Water pipeline connecting Jinjiang and Kinmen

The Jinjiang–Kinmen Pipeline is a pipeline that supplies drinking water from Jinjiang City in Fujian, People's Republic of China (PRC), to neighboring Kinmen County in Fuchien, Republic of China (ROC, Taiwan). Established in 2018, it is notable for being a direct, essential supply of a strategic resource from China to Taiwan, especially considering the complexities of cross-strait relations.

==Background==
Being a small island county, Kinmen had been facing water scarcity problems for years. In 2013, the county drew more than 8,000 tonnes of groundwater every day. Reservoirs were barely sufficient to supply water during dry season. The Kinmen County Government considered seawater desalination as one of several options. However, the cost of desalination was too much for the county government to bear. Therefore, purchasing water from mainland China was the most feasible solution.

==History==
Kinmen County first expressed their intention to purchase water from mainland China in 1996 when it suffered from severe drought. In 2000, the Water Resources Bureau accessed the idea of creating such infrastructure project. In June 2013, Taiwan and mainland China agreed to cooperate to solve the water shortage in Kinmen during the Cross-Strait Service Trade Agreement in Shanghai. In late August 2013, a delegation from Kinmen County led by Kinmen County Deputy Commissioner Wu You-qin (吳友欽) held talks with their mainland counterparts in mainland China. In 2014, the Executive Yuan gave approval for the Jinjiang–Kinmen Pipeline project. On 23–24 May 2015, Head of Taiwan Affairs Office Zhang Zhijun visited Kinmen to discuss the water supply plan from Fujian to Kinmen while touring the Tianpu Reservoir. Later in July 2015, both sides signed the agreement for mainland China to supply drinking water to Kinmen by the water authorities of both sides.

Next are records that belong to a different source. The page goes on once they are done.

(** ** Wrappers (safe_math_shared_impl.h) *)

Definition NegateWrapper (t : ity) (value : Z) : Z := cast t (0 - cast (make_unsigned t) value).
Definition InvertWrapper (t : ity) (value : Z) : Z := cast (make_unsigned t) (Z.lnot value).
Definition AbsWrapper (t : ity) (value : Z) : Z := cast t (SafeUnsignedAbs t value).

(** ** The operations *)

Definition CheckedAddImpl (T : ity) (x y : Z) : bool * Z :=
  let U := make_unsigned T in
  let S := make_signed T in
  let ux := cast U x in
  let uy := cast U y in
  let uresult := cast U (ux + uy) in
  if (if is_signed T then cast S (Z.land (Z.lxor uresult ux) (Z.lxor uresult uy)) <? 0 else uresult <? uy)
  then (false, 0) else (true, cast T uresult).

Definition CheckedSubImpl (T : ity) (x y : Z) : bool * Z :=
  let U := make_unsigned T in
  let S := make_signed T in
  let ux := cast U x in
  let uy := cast U y in
  let uresult := cast U (ux - uy) in
  if (if is_signed T then cast S (Z.land (Z.lxor uresult ux) (Z.lxor ux uy)) <? 0 else x <? y)
  then (false, 0) else (true, cast T uresult).

Definition CheckedMulImpl (T : ity) (x y : Z) : bool * Z :=
  let U := make_unsigned T in
  let S := make_signed T in
  let ux := SafeUnsignedAbs T x in
  let uy := SafeUnsignedAbs T y in
  let uresult := cast U (ux * uy) in
  let is_negative := is_signed T && (cast S (Z.lxor x y) <? 0) in
  if (Z.b2z (negb (is_signed T) || is_negative) <? uy) &&
     (cast U (cast U (limits_max T) + Z.b2z is_negative) / uy <? ux)
  then (false, 0) else (true, cast T (if is_negative then cast U (0 - uresult) else uresult)).

(** The promoted types; they exist for every pair of operand types. *)
Definition fast_promotion (T U : ity) : ity :=
  match FastIntegerArithmeticPromotion T U with Some (t, _) => t | None => MaxExponentPromotion T U end.
Definition big_promotion (T U : ity) : ity :=
  match BigEnoughPromotion T U with Some (t, _) => t | None => MaxExponentPromotion T U end.
(** ** The common prefix *)

(** The bits of a byte from the left. *)
Lemma first_bit_spec diff :
  is_byte diff -> diff <> 0 ->
  exists j, first_bit diff 0 8 = Some j /\ 0 <= j < 8 /\
  forall r, 0 <= r <= 8 -> diff / 2 ^ (8 - r) = 0 <-> r <= j.
Proof.
  intros Hd H0.
  assert (forallb (fun diff => match first_bit diff 0 8 with
    | Some j => (0 <=? j) && (j <? 8) &&
        forallb (fun r => Bool.eqb (diff / 2 ^ (8 - r) =? 0) (r <=? j)) (seqZ 0 9)
    | None => false end) (seqZ 1 255) = true) as H by (vm_compute; reflexivity).
  rewrite forallb_forall in H. specialize (H diff).
  destruct (first_bit diff 0 8) as [j|]; [|discriminate H; apply list_elem_of_In, elem_of_seqZ; unfold is_byte in Hd; lia].
  exists j. split; [done|]. rewrite !andb_true_iff, forallb_forall in H.
  destruct H as [[Hj1 Hj2] Hr]; [apply list_elem_of_In, elem_of_seqZ; unfold is_byte in Hd; lia|].
  split; [lia|]. intros r Hrr. specialize (Hr r). rewrite Bool.eqb_true_iff in Hr.
  rewrite <- Z.eqb_eq, Hr; [lia|]. apply list_elem_of_In, elem_of_seqZ. lia.
Qed.

Lemma lxor_div x y s : 0 <= s -> Z.lxor x y / 2 ^ s = 0 <-> x / 2 ^ s = y / 2 ^ s.
Proof. intros. rewrite <- !Z.shiftr_div_pow2, Z.shiftr_lxor, Z.lxor_eq_0_iff by done. done. Qed.
Lemma lxor_two_bytes x y : is_byte x -> is_byte y -> is_byte (Z.lxor x y).
Proof.
  unfold is_byte. intros. split; [apply Z.lxor_nonneg; lia|].
  enough (Z.lxor x y / 2 ^ 8 = 0) by (pose proof (Z.div_mod (Z.lxor x y) (2 ^ 8)); pose proof (Z.mod_pos_bound (Z.lxor x y) (2 ^ 8)); lia).
  apply lxor_div; [lia|]. rewrite !Z.div_small by lia. done.
Qed.

(** [k] is the length of the longest common prefix of two bit strings. *)
Definition longest_prefix (v1 v2 : list Z) (k : Z) : Prop :=
  0 <= k <= 8 * zlen v1 /\ forall m, 0 <= m <= 8 * zlen v1 -> m <= k <-> top m v1 = top m v2.

Lemma longest_prefix_differ c x y r1 r2 j :
  is_byte x -> is_byte y -> bytes_ok r1 -> bytes_ok r2 -> length r1 = length r2 ->
  0 <= j < 8 -> (forall r, 0 <= r <= 8 -> Z.lxor x y / 2 ^ (8 - r) = 0 <-> r <= j) ->
  longest_prefix (c ++ x :: r1) (c ++ y :: r2) (8 * zlen c + j).
Proof.
  intros Hx Hy H1 H2 Hr Hj Hbits.
  assert (forall l, bytes_ok l -> forall z, is_byte z -> bytes_ok (z :: l)) as Hcons by (intros; by constructor).
  assert (forall r, 0 <= r <= 8 -> r <= j <-> top (8 * zlen c + r) (c ++ x :: r1) = top (8 * zlen c + r) (c ++ y :: r2)) as Hbyte.
  { intros r Hr8. rewrite !top_app by (auto || (cbn [length]; lia)). rewrite !top_byte by (done || lia).
    rewrite <- Hbits, lxor_div by lia. lia. }
  split; [rewrite length_app; cbn [length]; lia|]. intros m Hm.
  destruct (Z.le_gt_cases m (8 * zlen c)) as [Hc|Hc].
  { rewrite !top_app_l by (auto || lia). split; [done | lia]. }
  destruct (Z.le_gt_cases m (8 * zlen c + 8)) as [Hc'|Hc'].
  { replace m with (8 * zlen c + (m - 8 * zlen c)) by lia. rewrite <- Hbyte by lia. lia. }
  split; [lia|]. intros E. exfalso. apply (f_equal (fun t => t / 2 ^ (m - (8 * zlen c + 8)))) in E.
  rewrite length_app in Hm. cbn [length] in Hm.
  rewrite <- !top_top in E by (rewrite ?length_app; cbn [length]; lia). apply Hbyte in E; lia.
Qed.

Lemma common_prefix_spec debug a1 a2 i n :
  wf a1 -> wf a2 -> size_ a1 = size_ a2 -> Z.of_nat (i + n) = size_ a1 -> take i (view a1) = take i (view a2) ->
  exists k, common_prefix debug a1 a2 i n = Some k /\ longest_prefix (view a1) (view a2) k.
Proof.
  intros H1 H2 Hs. pose proof (view_length a1 H1) as L1. pose proof (view_length a2 H2) as L2.
  pose proof (view_ok a1 H1) as O1. pose proof (view_ok a2 H2) as O2.
  revert i. induction n as [|n IH]; intros i Hi Ht; cbn [common_prefix].
  { rewrite !take_ge in Ht by lia. exists (size_ a1 * 8). split; [done|]. split; [lia|]. intros m Hm. rewrite Ht. split; [done|lia]. }
  rewrite !at_view by (done || lia).
  destruct (lookup_lt_is_Some_2 (view a1) i) as [x Hx]; [lia|].
  destruct (lookup_lt_is_Some_2 (view a2) i) as [y Hy]; [lia|].
  rewrite Hx, Hy. cbn [mbind option_bind].
  pose proof (Forall_lookup_1 _ _ _ _ O1 Hx) as Bx. pose proof (Forall_lookup_1 _ _ _ _ O2 Hy) as By.
  destruct (Z.eqb_spec (Z.lxor x y) 0) as [E|E].
  { apply Z.lxor_eq in E as ->. apply IH; [lia|].
    by rewrite (take_S_r _ _ _ Hx), (take_S_r _ _ _ Hy), Ht. }
  destruct (first_bit_spec (Z.lxor x y)) as (j & -> & Hj & Hb); [by apply lxor_two_bytes|done|].
  exists (Z.of_nat i * 8 + j). split; [done|].
  rewrite <- (take_drop i (view a1)), <- (take_drop i (view a2)), Ht, (drop_S _ _ _ Hx), (drop_S _ _ _ Hy).
  replace (Z.of_nat i * 8) with (8 * zlen (take i (view a2))) by (rewrite length_take; lia).
  apply longest_prefix_differ; try done; try by apply Forall_drop. rewrite !length_drop. lia.
Qed.

(** [CommonPrefixLength] is the length of the longest common prefix of two
    addresses of one family, and so decides [IPAddressMatchesPrefix]: an address is
    in the block of length [m] around another exactly when their common prefix has
    at least [m] bits. *)
Theorem common_prefix_decides_match debug mem a1 a2 :
  wf_ip a1 -> wf_ip a2 -> size_ a1 = size_ a2 ->
  exists k, CommonPrefixLength debug a1 a2 = Some k /\ 0 <= k <= 8 * size_ a1 /\
  forall m, 0 <= m <= 8 * size_ a1 -> IPAddressMatchesPrefix debug mem a1 a2 m = Some (m <=? k).
Proof.
  intros H1 H2 Hs. destruct (common_prefix_spec debug a1 a2 0 (Z.to_nat (size_ a1))) as (k & Hk & Hr & Hm).
  { apply H1. } { apply H2. } { done. } { destruct H1 as [(_ & _ & H1) _]. lia. } { done. }
  pose proof (view_length a1 (proj1 H1)) as L1. rewrite L1 in Hr, Hm.
  exists k. unfold CommonPrefixLength, DCHECK. rewrite (proj2 (Z.eqb_eq _ _) Hs), andb_false_r. cbn [mbind option_bind].
  split_and!; [done|lia|lia|]. intros m Hmm. unfold IPAddressMatchesPrefix. rewrite matches_same by (done || lia).
  f_equal. pose proof (Hm m Hmm). destruct (Z.leb_spec m k); [apply bool_decide_true; tauto | apply bool_decide_false; lia].
Qed.

Definition example_address (b : list Z) : IPAddress := {| bytes_ := b ++ replicate (16 - length b) 170; size_ := zlen b |}.

Lemma common_prefix_decides_match_witness :
  exists k, CommonPrefixLength true (example_address [10; 1; 2; 3]) (example_address [10; 1; 3; 3]) = Some k /\ k = 23 /\
  IPAddressMatchesPrefix true (replicate 16 0) (example_address [10; 1; 2; 3]) (example_address [10; 1; 3; 3]) 24 = Some false.
Proof.
  destruct (common_prefix_decides_match true (replicate 16 0) (example_address [10; 1; 2; 3]) (example_address [10; 1; 3; 3]))
    as (k & H1 & H2 & H3); [repeat split; try done; repeat constructor; done..|].
  exists k. split; [done|]. assert (k = 23) as -> by (vm_compute in H1; congruence).
  split; [done|]. rewrite H3; [done|]. vm_compute. split; congruence.
Defined.

(** [MaskPrefixLength] compares any mask with sixteen bytes of ones: the sizes of
    an IPv4 mask differ, which stops a checked build. *)
Theorem ipv4_mask_length_fails mem mask :
  IsIPv4 mask = true -> MaskPrefixLength true mem mask = None.
Proof.
  intros H4. unfold MaskPrefixLength. destruct (IPAddress_of mem (replicate 16 255) 16) as [ones|] eqn:E; [|done].
  apply IPAddress_of_inv in E; [|done]. cbn [mbind option_bind]. unfold CommonPrefixLength, DCHECK.
  apply Z.eqb_eq in H4. unfold kIPv4AddressSize in H4. by rewrite H4, E.
Qed.

Lemma ipv4_mask_length_fails_witness :
  MaskPrefixLength true (replicate 16 0) (example_address [255; 255; 255; 0]) = None /\
  MaskPrefixLength false (replicate 16 0) (example_address [255; 255; 255; 0]) = Some 24.
Proof. split; [by apply ipv4_mask_length_fails | reflexivity]. Defined.

(** ** Routability *)

Lemma in_ranges_spec debug a ranges :
  wf a -> Forall (fun '(p, n) => bytes_ok p /\ 0 <= n <= 8 * size_ a /\ n <= 8 * zlen p) ranges ->
  in_ranges debug a ranges = Some (existsb (fun '(p, n) => top n (view a) =? top n p) ranges).
Proof.
  intros Hw. induction 1 as [|[p n] ranges (Hp & Hn & Hl) Hr IH]; [done|].
  cbn [in_ranges existsb]. rewrite prefix_check_top by done. cbn [mbind option_bind].
  case_bool_decide as Hc; [by rewrite Hc, Z.eqb_refl | by rewrite (proj2 (Z.eqb_neq _ _) Hc)].
Qed.

(** The blocks of the table as intervals of 32-bit numbers. *)
Definition reserved_ipv4 (v : Z) : bool :=
  existsb (fun '(lo, hi) => (lo <=? v) && (v <=? hi))
    [(0x00000000, 0x00FFFFFF); (0x0A000000, 0x0AFFFFFF); (0x64400000, 0x647FFFFF); (0x7F000000, 0x7FFFFFFF);
     (0xA9FE0000, 0xA9FEFFFF); (0xAC100000, 0xAC1FFFFF); (0xC0000200, 0xC00002FF); (0xC0586300, 0xC05863FF);
     (0xC0A80000, 0xC0A8FFFF); (0xC6120000, 0xC613FFFF); (0xC6336400, 0xC63364FF); (0xCB007100, 0xCB0071FF);
     (0xE0000000, 0xFFFFFFFF)].

Lemma block_interval v c k : 0 <= k -> (v / 2 ^ k =? c) = (c * 2 ^ k <=? v) && (v <=? c * 2 ^ k + (2 ^ k - 1)).
Proof.
  intros Hk. pose proof (Z.pow_pos_nonneg 2 k ltac:(lia) Hk) as Hp.
  pose proof (Z.div_mod v (2 ^ k) ltac:(lia)). pose proof (Z.mod_pos_bound v (2 ^ k) Hp).
  destruct (Z.eqb_spec (v / 2 ^ k) c); nia.
Qed.

(** An IPv4 address is publicly routable exactly when its number is outside the
    reserved intervals; an IPv6 address that is not IPv4-mapped exactly when it is
    in [2000::/3] or [ff00::/8]. *)
Theorem routable_exact debug mem a :
  wf_ip a -> IsIPv4MappedIPv6 a = false ->
  IsPubliclyRoutable debug mem a =
  Some (if IsIPv4 a then negb (reserved_ipv4 (be (view a)))
        else (top 3 (view a) =? 1) || (top 8 (view a) =? 255)).
Proof.
  intros [Hw Hv] Hm. unfold IsPubliclyRoutable. pose proof (view_length a Hw) as Hl.
  destruct (IsIPv4 a) eqn:H4.
  - apply Z.eqb_eq in H4. unfold kIPv4AddressSize in H4. unfold IsPubliclyRoutableIPv4, DCHECK.
    rewrite H4. cbn [Z.eqb negb]. rewrite andb_false_r. cbn [mbind option_bind].
    rewrite in_ranges_spec; [|done|rewrite H4; unfold kReservedIPv4Ranges;
      repeat (constructor; [repeat split; first [done | lia | repeat constructor; unfold is_byte; lia]|]); constructor].
    cbn [mbind option_bind]. do 2 f_equal. unfold reserved_ipv4, kReservedIPv4Ranges. cbn [existsb].
    unfold top. rewrite Hl, H4. generalize (be (view a)). intros v.
    rewrite !block_interval by (cbn; lia). reflexivity.
  - assert (IsIPv6 a = true) as H6 by (unfold IsValid in Hv; rewrite H4 in Hv; done). rewrite H6.
    apply Z.eqb_eq in H6. unfold kIPv6AddressSize in H6. unfold IsPubliclyRoutableIPv6, DCHECK.
    rewrite H6. cbn [Z.eqb negb Pos.eqb]. rewrite andb_false_r. cbn [mbind option_bind].
    rewrite in_ranges_spec; [|done|rewrite H6; unfold kPublicIPv6Ranges;
      repeat (constructor; [repeat split; first [done | lia | repeat constructor; unfold is_byte; lia]|]); constructor].
    cbn [mbind option_bind]. rewrite Hm. unfold kPublicIPv6Ranges. cbn [existsb].
    change (top 3 [32; 0]) with 1. change (top 8 [255; 0]) with 255. rewrite orb_false_r. by destruct (_ || _).
Qed.

Lemma routable_exact_witness :
  IsPubliclyRoutable true (replicate 16 0) (example_address [172; 31; 0; 1]) = Some false /\
  IsPubliclyRoutable true (replicate 16 0) (example_address [172; 32; 0; 1]) = Some true.
Proof.
  rewrite !routable_exact; [split; reflexivity|..].
  all: try reflexivity; repeat split; try done; repeat constructor; done.
Defined.

(** For an IPv4-mapped address the IPv4 part is taken between iterators into two
    different arrays, so that the answer is undefined in every build. *)
Theorem mapped_routability_undefined debug mem a :
  wf a -> IsIPv4MappedIPv6 a = true -> IsPubliclyRoutable debug mem a = None.
Proof.
  intros Hw Hm. unfold IsPubliclyRoutable. pose proof Hm as Hm'. unfold IsIPv4MappedIPv6 in Hm'.
  apply andb_true_iff in Hm' as [H6 Hst]. rewrite H6.
  assert (IsIPv4 a = false) as -> by (unfold IsIPv4, IsIPv6, kIPv4AddressSize, kIPv6AddressSize in *; lia).
  apply Z.eqb_eq in H6. unfold kIPv6AddressSize in H6. unfold IsPubliclyRoutableIPv6. unfold DCHECK at 1.
  rewrite H6. cbn [Z.eqb negb Pos.eqb]. rewrite andb_false_r. cbn [mbind option_bind].
  rewrite in_ranges_spec; [|done|rewrite H6; unfold kPublicIPv6Ranges;
    repeat (constructor; [repeat split; first [done | lia | repeat constructor; unfold is_byte; lia]|]); constructor].
  cbn [mbind option_bind]. rewrite Hm.
  assert (exists l, bytes_ok l /\ view a = 0 :: l) as (l & Hl & E).
  { unfold IPAddressStartsWith in Hst. destruct (_ <? _); [done|]. apply bool_decide_eq_true in Hst.
    unfold view. rewrite H6. destruct Hw as (Hlen & Hok & _). destruct (bytes_ a) as [|b l]; [done|].
    injection Hst as <- _. apply Forall_cons_iff in Hok as [_ Hok].
    exists (take 15 l). split; [by apply Forall_take | done]. }
  unfold kPublicIPv6Ranges. cbn [existsb]. rewrite E. change (top 3 [32; 0]) with 1. change (top 8 [255; 0]) with 255.
  rewrite (top_byte 3), (top_byte 8) by (done || lia). change (_ || _) with false. cbv iota. unfold ConvertIPv4MappedIPv6ToIPv4, DCHECK. by destruct (debug && _).
Qed.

===Inauguration ceremony===
The water started its maiden supply on 5 August 2018 in a ceremony named Cross-Strait Water Supply Ceremony in Chinese language which was attended by Kinmen County Magistrate Chen Fu-hai and Kinmen County Constituency Legislator Yang Cheng-wu.

Separately at the same day in mainland China, a separate ceremony was held at Jinjiang City which was attended by Taiwan Affairs Office Director Liu Jieyi, former Fujian Province Governor Yu Weiguo and more than 20 councilors of Kinmen County Council.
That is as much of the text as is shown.